TASK BRIEF – Where "Title" appears in a line of the entries below, that line should be copied.

RECORD EXTRACTS –
(** X5: a text that holds no command token (no backslash directly followed
    by a letter), no percent sign and no dollar sign, and whose lines are
    tidy, is written out exactly as it was read. *)
Theorem tidy_text_without_markup_is_unchanged :
  forall u,
    no_command u = true -> ~ In PERCENT u -> ~ In DOLLAR u ->
    tidy_lines u = true ->
    process_latex_file u = u.
Proof. exact process_latex_file_fixed. Qed.

Lemma tidy_text_without_markup_is_unchanged_witness :
  process_latex_file (lit ("# Title" ++ nl ++ "Some text, 50\\ or a_{1}."))
  = lit ("# Title" ++ nl ++ "Some text, 50\\ or a_{1}.").
Proof.
  apply tidy_text_without_markup_is_unchanged.
  - vm_compute. reflexivity.
  - apply not_in_of_existsb. vm_compute. reflexivity.
  - apply not_in_of_existsb. vm_compute. reflexivity.
  - vm_compute. reflexivity.
Defined.

(** X6: in [clean_math_content] the substitutions of lines 133-135 never
    change anything: line 130 has already deleted every backslash that is
    followed by a letter, so the result is the trim of what lines 129 and
    130 leave. *)
Theorem clean_math_last_substitutions_are_idle :
  forall m,
    clean_math_content m
    = strip (re_sub any_cmd (const "") (re_sub any_cmd_unwrap group1 m)).
Proof. exact clean_math_content_steps. Qed.

(** X7: the result of [clean_math_content] holds no command token, does not
    begin or end with whitespace, and cleaning it again changes nothing. *)
Theorem clean_math_content_is_clean :
  forall m,
    no_command (clean_math_content m) = true
    /\ head_space (clean_math_content m) = false
    /\ head_space (rev (clean_math_content m)) = false
    /\ clean_math_content (clean_math_content m) = clean_math_content m.
Proof.
  intro m. split; [apply clean_math_content_no_command|].
  destruct (clean_math_content_trimmed m) as [H1 H2].
  split; [exact H1|]. split; [exact H2|].
  apply clean_math_content_idempotent.
Qed.

(** X8: for a text without any backslash, the catch-all of lines 107-108 and
    the trim of line 111 find nothing to do: the text written is what the
    whitespace clean-up of lines 102-104 leaves, and its lines are tidy. *)
Theorem text_without_backslash_gives_tidy_output :
  forall content,
    ~ In BACKSLASH content ->
    process_latex_file content = whitespace_stage (before_whitespace content)
    /\ tidy_lines (process_latex_file content) = true.
Proof.
  intros content H. rewrite (no_backslash_result content H).
  split; [reflexivity|apply whitespace_stage_tidy].
Qed.

Lemma text_without_backslash_gives_tidy_output_witness :
  process_latex_file (lit ("  a $x$  " ++ nl ++ nl ++ " b % c"))
  = whitespace_stage (before_whitespace (lit ("  a $x$  " ++ nl ++ nl ++ " b % c")))
  /\ tidy_lines (process_latex_file (lit ("  a $x$  " ++ nl ++ nl ++ " b % c")))
     = true.
Proof.
  apply text_without_backslash_gives_tidy_output.
  apply not_in_of_existsb. vm_compute. reflexivity.
Defined.

(** X9: a text without backslash, percent sign and dollar sign only has its
    whitespace cleaned up: the conversion is the three substitutions of
    lines 102-104 and nothing else. *)
Theorem text_without_markup_only_has_whitespace_cleaned :
  forall s, markup_free s -> process_latex_file s = whitespace_stage s.
Proof.
  intros s H. destruct H as (Hs & Hp & Hd).
  rewrite (no_backslash_result s Hs).
  rewrite before_whitespace_plain by (repeat split; assumption).
  reflexivity.
Qed.

Lemma text_without_markup_only_has_whitespace_cleaned_witness :
  process_latex_file (lit (" one  " ++ nl ++ nl ++ nl ++ "  two {x} "))
  = whitespace_stage (lit (" one  " ++ nl ++ nl ++ nl ++ "  two {x} ")).
Proof.
  apply text_without_markup_only_has_whitespace_cleaned.
  concrete_markup_free.
Defined.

ANSWER TO THIS EXERCISE –
  process_latex_file (lit ("# Title" ++ nl ++ "Some text, 50\\ or a_{1}."))
  = lit ("# Title" ++ nl ++ "Some text, 50\\ or a_{1}.").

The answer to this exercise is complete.